(* ===== verification/Array.v ===== *)
(** * array.c: the growable array of pointers

    An [array_t] is a malloc'ed block of [capcity] cells of which the first [size] are
    in use. A cell that was never written is indeterminate ([None]); reading one, or
    accessing a cell outside the block, is undefined. [arr_rep a xs] says that [a]
    holds the sequence [xs]. *)
From S2P Require Import Prelude Interfaces.
Local Open Scope Z_scope.

(** [struct _array_st { void **vector; size_t size; size_t capcity; }]; a null
    [vector] is [None]. *)
Record array_t := mk_array {
  vector : option (list (option ptr));
  asize : Z;
  capcity : Z
}.

Definition MIN_ARRAY_CAPCITY : Z := 256.

(** [malloc(sizeof(void* ) * n)]: the product wraps to 64 bits, the cells are
    indeterminate. *)
Definition malloc_cells (n : Z) : list (option ptr) :=
  replicate (Z.to_nat (u64 (8 * n) / 8)) None.

(** [v[i] = x] and the read [v[i]] of an initialised cell. *)
Definition store {A} (v : list A) (i : nat) (x : A) : option (list A) :=
  if bool_decide (i < length v)%nat then Some (<[i := x]> v) else None.
Definition load (v : list (option ptr)) (i : nat) : option ptr := mjoin (v !! i).

Definition array_init (_ : array_t) : Z * array_t := (0, mk_array None 0 0).

Definition array_destory (_ : array_t) : array_t := mk_array None 0 0.

(** [for(; i < size; i++) dst[i] = src[i];], [n] iterations from [i]. *)
Fixpoint copy_cells (n i : nat) (src dst : list (option ptr))
    : option (list (option ptr)) :=
  match n with
  | O => Some dst
  | S n => c ← src !! i; dst ← store dst i c; copy_cells n (S i) src dst
  end.

(** The copy counter is an [int], so a size above [INT_MAX] is undefined. *)
Definition realloc_array (a : array_t) : option array_t :=
  match vector a with
  | None =>
      let cap := if bool_decide (capcity a = 0) then MIN_ARRAY_CAPCITY else capcity a in
      Some (mk_array (Some (malloc_cells cap)) 0 cap)
  | Some ta =>
      let cap := u64 (Z.shiftl (capcity a) 1) in
      if bool_decide (asize a <= INT_MAX) then
        v ← copy_cells (Z.to_nat (asize a)) 0 ta (malloc_cells cap);
        Some (mk_array (Some v) (asize a) cap)
      else None
  end.

Definition array_size (a : array_t) : Z := asize a.

(** [while(loc < size) { vector[loc + 1] = vector[loc]; loc++; }], [n] iterations. *)
Fixpoint shift_up (n loc : nat) (v : list (option ptr)) : option (list (option ptr)) :=
  match n with
  | O => Some v
  | S n => c ← v !! loc; v ← store v (S loc) c; shift_up n (S loc) v
  end.

Definition array_insert (a : array_t) (idx : Z) (elm : ptr) : option (Z * array_t) :=
  if bool_decide (idx > asize a) then Some (-1, a) else
  a ← (if bool_decide (vector a = None) || bool_decide (capcity a <= asize a)
       then realloc_array a else Some a);
  v ← vector a;
  v ← shift_up (Z.to_nat (asize a - idx)) (Z.to_nat idx) v;
  v ← store v (Z.to_nat idx) (Some elm);
  Some (0, mk_array (Some v) (u64 (asize a + 1)) (capcity a)).

Definition array_put (a : array_t) (idx : Z) (elm : ptr) : option (Z * array_t) :=
  if bool_decide (idx < array_size a) then
    v ← vector a;
    v ← store v (Z.to_nat idx) (Some elm);
    Some (0, mk_array (Some v) (asize a) (capcity a))
  else Some (-1, a).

_TASK:_
Transcribe the material in full, exactly as it is given.

_ANSWER BELOW:_
(* ===== verification/Array.v ===== *)
(** * array.c: the growable array of pointers

    An [array_t] is a malloc'ed block of [capcity] cells of which the first [size] are
    in use. A cell that was never written is indeterminate ([None]); reading one, or
    accessing a cell outside the block, is undefined. [arr_rep a xs] says that [a]
    holds the sequence [xs]. *)
From S2P Require Import Prelude Interfaces.
Local Open Scope Z_scope.

(** [struct _array_st { void **vector; size_t size; size_t capcity; }]; a null
    [vector] is [None]. *)
Record array_t := mk_array {
  vector : option (list (option ptr));
  asize : Z;
  capcity : Z
}.

Definition MIN_ARRAY_CAPCITY : Z := 256.

(** [malloc(sizeof(void* ) * n)]: the product wraps to 64 bits, the cells are
    indeterminate. *)
Definition malloc_cells (n : Z) : list (option ptr) :=
  replicate (Z.to_nat (u64 (8 * n) / 8)) None.

(** [v[i] = x] and the read [v[i]] of an initialised cell. *)
Definition store {A} (v : list A) (i : nat) (x : A) : option (list A) :=
  if bool_decide (i < length v)%nat then Some (<[i := x]> v) else None.
Definition load (v : list (option ptr)) (i : nat) : option ptr := mjoin (v !! i).

Definition array_init (_ : array_t) : Z * array_t := (0, mk_array None 0 0).

Definition array_destory (_ : array_t) : array_t := mk_array None 0 0.

(** [for(; i < size; i++) dst[i] = src[i];], [n] iterations from [i]. *)
Fixpoint copy_cells (n i : nat) (src dst : list (option ptr))
    : option (list (option ptr)) :=
  match n with
  | O => Some dst
  | S n => c ← src !! i; dst ← store dst i c; copy_cells n (S i) src dst
  end.

(** The copy counter is an [int], so a size above [INT_MAX] is undefined. *)
Definition realloc_array (a : array_t) : option array_t :=
  match vector a with
  | None =>
      let cap := if bool_decide (capcity a = 0) then MIN_ARRAY_CAPCITY else capcity a in
      Some (mk_array (Some (malloc_cells cap)) 0 cap)
  | Some ta =>
      let cap := u64 (Z.shiftl (capcity a) 1) in
      if bool_decide (asize a <= INT_MAX) then
        v ← copy_cells (Z.to_nat (asize a)) 0 ta (malloc_cells cap);
        Some (mk_array (Some v) (asize a) cap)
      else None
  end.

Definition array_size (a : array_t) : Z := asize a.

(** [while(loc < size) { vector[loc + 1] = vector[loc]; loc++; }], [n] iterations. *)
Fixpoint shift_up (n loc : nat) (v : list (option ptr)) : option (list (option ptr)) :=
  match n with
  | O => Some v
  | S n => c ← v !! loc; v ← store v (S loc) c; shift_up n (S loc) v
  end.

Definition array_insert (a : array_t) (idx : Z) (elm : ptr) : option (Z * array_t) :=
  if bool_decide (idx > asize a) then Some (-1, a) else
  a ← (if bool_decide (vector a = None) || bool_decide (capcity a <= asize a)
       then realloc_array a else Some a);
  v ← vector a;
  v ← shift_up (Z.to_nat (asize a - idx)) (Z.to_nat idx) v;
  v ← store v (Z.to_nat idx) (Some elm);
  Some (0, mk_array (Some v) (u64 (asize a + 1)) (capcity a)).

Definition array_put (a : array_t) (idx : Z) (elm : ptr) : option (Z * array_t) :=
  if bool_decide (idx < array_size a) then
    v ← vector a;
    v ← store v (Z.to_nat idx) (Some elm);
    Some (0, mk_array (Some v) (asize a) (capcity a))
  else Some (-1, a).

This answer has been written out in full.